Lemma group_rows_member (rows : list A) (g : K * list A) :
  In g (group_rows eq_dec key rows) ->
  snd g <> [] /\ forall r, In r (snd g) <-> In r rows /\ key r = fst g.
Proof.
  unfold group_rows. rewrite in_map_iff. intros [k [<- Hk]]. simpl.
  apply nodup_In, in_map_iff in Hk. destruct Hk as [r0 [Hr0 Hin0]].
  assert (Hmem : forall r,
    In r (List.filter (fun r => if eq_dec (key r) k then true else false) rows) <->
    In r rows /\ key r = k).
  { intros r. rewrite filter_In. destruct (eq_dec (key r) k); intuition congruence. }
  split; [|exact Hmem].
  intros Hnil. assert (Hr : In r0 []) by (rewrite <- Hnil; now apply Hmem).
  contradiction.
Qed.

Lemma group_count_breakdown (rows : list A) :
  is_breakdown key rows (group_count eq_dec key rows).
Proof.
  unfold is_breakdown, group_count.
  set (counted := List.map
         (fun g : K * list A => (fst g, Z.of_nat (List.length (snd g))))
         (group_rows eq_dec key rows)).
  pose proof (order_by_desc_perm snd counted) as Hperm.
  assert (Hfst : List.map fst counted = nodup eq_dec (List.map key rows)).
  { unfold counted. rewrite List.map_map. simpl. apply group_rows_keys. }
  split; [|split; [|split; [|split]]].
  - apply (Permutation_NoDup (Permutation_map fst Hperm)).
    rewrite Hfst. apply NoDup_nodup.
  - intros r Hr.
    apply (Permutation_in _ (Permutation_map fst Hperm)).
    rewrite Hfst. apply nodup_In. now apply in_map.
  - intros k n Hkn.
    apply (Permutation_in _ (Permutation_sym Hperm)) in Hkn.
    unfold counted in Hkn. apply in_map_iff in Hkn.
    destruct Hkn as [g [Heq Hg]]. injection Heq as <- <-.
    destruct (group_rows_member rows g Hg) as [Hne Hmem].
    split.
    + destruct (snd g); [contradiction | simpl List.length; lia].
    + exists (snd g). split; [reflexivity | exact Hmem].
  - rewrite <- (sum_Z_perm _ _ (Permutation_map snd Hperm)).
    unfold counted, group_rows. rewrite !List.map_map. simpl.
    apply group_sizes_sum; [apply NoDup_nodup|].
    intros r Hr. apply nodup_In. now apply in_map.
  - apply order_by_desc_sorted.
Qed.

End GroupFacts.

(** X10.  Each of the four breakdowns of [get_complaint_statistics] lists every
    value of its column once (an unassigned agent as NULL), with the number
    of complaints that carry it, at least 1; the counts of a breakdown add
    up to the number of complaints, and the rows are in descending order
    of count. *)
Theorem complaint_statistics_are_breakdowns (st : store) :
  let s := get_complaint_statistics st in
  is_breakdown c_category (complaints st) (by_category s) /\
  is_breakdown c_priority (complaints st) (by_priority s) /\
  is_breakdown c_status (complaints st) (by_status s) /\
  is_breakdown c_assigned_to (complaints st) (by_agent s).
Proof.
  simpl. unfold fetch_all.
  split; [|split; [|split]]; apply group_count_breakdown.
Qed.
Lemma path_id_unescaped_witness :
  default_base test_client
  ∧ interpolated test_client "/api/products/" "p_1/../p_2" ""
      (newRequest test_client "GET" ("/api/products/" ++ "p_1/../p_2") no_data None).
Proof.
  split; [left; reflexivity |].
  exact (proj2 (proj1 (path_id_unescaped (Product := Customer)
                         (Subscription := Customer) unreachable
                         test_client "p_1/../p_2" (or_introl eq_refl)))).
Defined.
(** C4.  The query of the request [makeRequest] builds is the encoding of
    the parameters its URL had already with those of the mapping added; a
    parameter of the mapping whose value is empty adds nothing, so that the
    pairs written under its key are those the URL had already, and none when
    the URL had no query: the key does not appear, not even with an empty
    value.  The mapping of the four list operations has no entry for a page
    number or size that is not positive, so that neither is written. *)
Theorem empty_query_parameters_omitted {T} `{GoValue T} (c : BagelPayClient)
    (method endpoint : string) (data : option T)
    (params : gmap string string) (req : http.Request) :
  newRequest c method endpoint data (Some params) = inr req →
  ∃ (u0 : URL.URL) (q : URL.Values),
    URL.Parse (baseURL c ++ endpoint) = Some u0
    ∧ q = add_params params (URL.Query u0)
    ∧ URL.RawQuery (http.Url req) = URL.Encode q
    ∧ (∀ key, params !! key = Some "" →
         q !! key = URL.Query u0 !! key
         ∧ (∀ x, (key, x) ∈ URL.pairs q ↔ (key, x) ∈ URL.pairs (URL.Query u0))
         ∧ (URL.RawQuery u0 = "" → ∀ x, (key, x) ∉ URL.pairs q))
    ∧ (∀ pageNum pageSize, params = page_params pageNum pageSize →
         URL.RawQuery u0 = "" →
         (pageNum ≤ 0 → ∀ x, ("pageNum", x) ∉ URL.pairs q)
         ∧ (pageSize ≤ 0 → ∀ x, ("pageSize", x) ∉ URL.pairs q)
         ∧ (0 < pageNum → ∀ x, ("pageNum", x) ∈ URL.pairs q ↔ x = Itoa pageNum)
         ∧ (0 < pageSize → ∀ x, ("pageSize", x) ∈ URL.pairs q ↔ x = Itoa pageSize))
    ∧ (∀ (PL TL SL CL : Type) (H1 : GoValue PL) (H2 : GoValue TL)
         (H3 : GoValue SL) (H4 : GoValue CL) Do pageNum pageSize,
         ListProducts (ProductListResponse := PL) Do c pageNum pageSize
         = finish id (makeRequest Do c "GET" "/api/products/list" no_data
                        (Some (page_params pageNum pageSize)))
         ∧ ListTransactions (TransactionListResponse := TL) Do c pageNum pageSize
           = finish id (makeRequest Do c "GET" "/api/transactions/list" no_data
                          (Some (page_params pageNum pageSize)))
         ∧ ListSubscriptions (SubscriptionListResponse := SL) Do c pageNum pageSize
           = finish id (makeRequest Do c "GET" "/api/subscriptions/list" no_data
                          (Some (page_params pageNum pageSize)))
         ∧ ListCustomers (CustomerListResponse := CL) Do c pageNum pageSize
           = finish id (makeRequest Do c "GET" "/api/customers/list" no_data
                          (Some (page_params pageNum pageSize)))).
Proof.
  intros Hreq. apply newRequest_query in Hreq as [u0 [HP HQ]].
  exists u0, (add_params params (URL.Query u0)).
  assert (Hnone : URL.RawQuery u0 = "" → ∀ key, URL.Query u0 !! key = None).
  { intros Hr key. unfold URL.Query. rewrite Hr. apply lookup_empty. }
  assert (Hsame : ∀ key, params !! key = Some "" ∨ params !! key = None →
            add_params params (URL.Query u0) !! key = URL.Query u0 !! key).
  { intros key Hk. rewrite add_params_lookup. destruct Hk as [-> | ->]; reflexivity. }
  assert (Habsent : URL.RawQuery u0 = "" →
            ∀ key, params !! key = Some "" ∨ params !! key = None →
            ∀ x, (key, x) ∉ URL.pairs (add_params params (URL.Query u0))).
  { intros Hr key Hk x Hin. apply elem_of_pairs in Hin as [vs [Hq _]].
    rewrite (Hsame key Hk), (Hnone Hr) in Hq. discriminate. }
  assert (Hpresent : URL.RawQuery u0 = "" → ∀ key v,
            params !! key = Some v → v ≠ "" →
            ∀ x, (key, x) ∈ URL.pairs (add_params params (URL.Query u0)) ↔ x = v).
  { intros Hr key v Hk Hv x. rewrite elem_of_pairs, add_params_lookup, Hk.
    destruct (String.eqb_spec v ""); [contradiction |].
    rewrite (Hnone Hr). simpl. split.
    - intros [vs [[= <-] Hx]]. apply list_elem_of_singleton in Hx. exact Hx.
    - intros ->. eexists. split; [reflexivity |]. apply list_elem_of_singleton.
      reflexivity. }
  split; [exact HP |]. split; [reflexivity |]. split; [exact HQ |].
  split; [| split].
  - intros key Hk. split; [apply Hsame; left; exact Hk |]. split.
    + apply pairs_same_key. apply Hsame. left. exact Hk.
    + intros Hr. apply Habsent; [exact Hr | left; exact Hk].
  - intros pageNum pageSize -> Hr.
    destruct (page_params_lookup pageNum pageSize) as [Hn Hs].
    split; [| split; [| split]].
    + intros Hle. apply Habsent; [exact Hr |]. right. rewrite Hn.
      destruct (0 <? pageNum) eqn:E; [lia | reflexivity].
    + intros Hle. apply Habsent; [exact Hr |]. right. rewrite Hs.
      destruct (0 <? pageSize) eqn:E; [lia | reflexivity].
    + intros Hlt. apply Hpresent; [exact Hr | | apply Itoa_not_empty].
      rewrite Hn. destruct (0 <? pageNum) eqn:E; [reflexivity | lia].
    + intros Hlt. apply Hpresent; [exact Hr | | apply Itoa_not_empty].
      rewrite Hs. destruct (0 <? pageSize) eqn:E; [reflexivity | lia].
  - intros. repeat split.
Qed.
Definition NfcVCmd : gmap Z string := list_to_map
  [ (0x01, "Inventory"); (0x02, "StayQuiet"); (0x20, "ReadBlock");
    (0x21, "WriteBlock"); (0x22, "LockBlock"); (0x23, "ReadBlocks");
    (0x24, "WriteBlocks"); (0x25, "Select"); (0x26, "Reset");
    (0x27, "WriteAFI"); (0x28, "LockAFI"); (0x29, "WriteDSFID");
    (0x2a, "LockDSFID"); (0x2b, "SysInfo"); (0x2c, "GetSecurity") ].

(** [if (T.contains(command)) return T[command];] followed by [return {}]. *)
Definition lookupOrEmpty (T : gmap Z string) (command : Z) : string :=
  match T !! command with Some l => l | None => "" end.

Definition isoDepLabel (command len : Z) : string :=
  if (Z.land command 0xF7 =? 0xC2) && (3 <=? len) && (len <=? 4) then "S(Deselect)"
  else if (Z.land command 0xF7 =? 0xF2) && (3 <=? len) && (len <=? 4) then "S(WTX)"
  else if (Z.land command 0xF6 =? 0xA2) && (len =? 3) then "R(ACK)"
  else if (Z.land command 0xF6 =? 0xB2) && (len =? 3) then "R(NACK)"
  else if (Z.land command 0xE2 =? 0x02) && (4 <=? len) then "I-Block"
  else if (Z.land command 0xE6 =? 0xA2) && (len =? 3) then "R-Block"
  else if (Z.land command 0xC7 =? 0xC2) && (3 <=? len) && (len <=? 4) then "S-Block"
  else "".

Definition eventIsoDep (frame : NfcFrame) : option string :=
  command ← at_ frame 0;
  Some (isoDepLabel command (limit frame)).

──────────────────────────────

From the entries above, extract only the lines running from the one containing "(∀ key, params" through the one containing "TL) Do c pageNum pageSize", inclusive.

▸ **EXERCISE SOLUTION**:
    ∧ (∀ key, params !! key = Some "" →
         q !! key = URL.Query u0 !! key
         ∧ (∀ x, (key, x) ∈ URL.pairs q ↔ (key, x) ∈ URL.pairs (URL.Query u0))
         ∧ (URL.RawQuery u0 = "" → ∀ x, (key, x) ∉ URL.pairs q))
    ∧ (∀ pageNum pageSize, params = page_params pageNum pageSize →
         URL.RawQuery u0 = "" →
         (pageNum ≤ 0 → ∀ x, ("pageNum", x) ∉ URL.pairs q)
         ∧ (pageSize ≤ 0 → ∀ x, ("pageSize", x) ∉ URL.pairs q)
         ∧ (0 < pageNum → ∀ x, ("pageNum", x) ∈ URL.pairs q ↔ x = Itoa pageNum)
         ∧ (0 < pageSize → ∀ x, ("pageSize", x) ∈ URL.pairs q ↔ x = Itoa pageSize))
    ∧ (∀ (PL TL SL CL : Type) (H1 : GoValue PL) (H2 : GoValue TL)
         (H3 : GoValue SL) (H4 : GoValue CL) Do pageNum pageSize,
         ListProducts (ProductListResponse := PL) Do c pageNum pageSize
         = finish id (makeRequest Do c "GET" "/api/products/list" no_data
                        (Some (page_params pageNum pageSize)))
         ∧ ListTransactions (TransactionListResponse := TL) Do c pageNum pageSize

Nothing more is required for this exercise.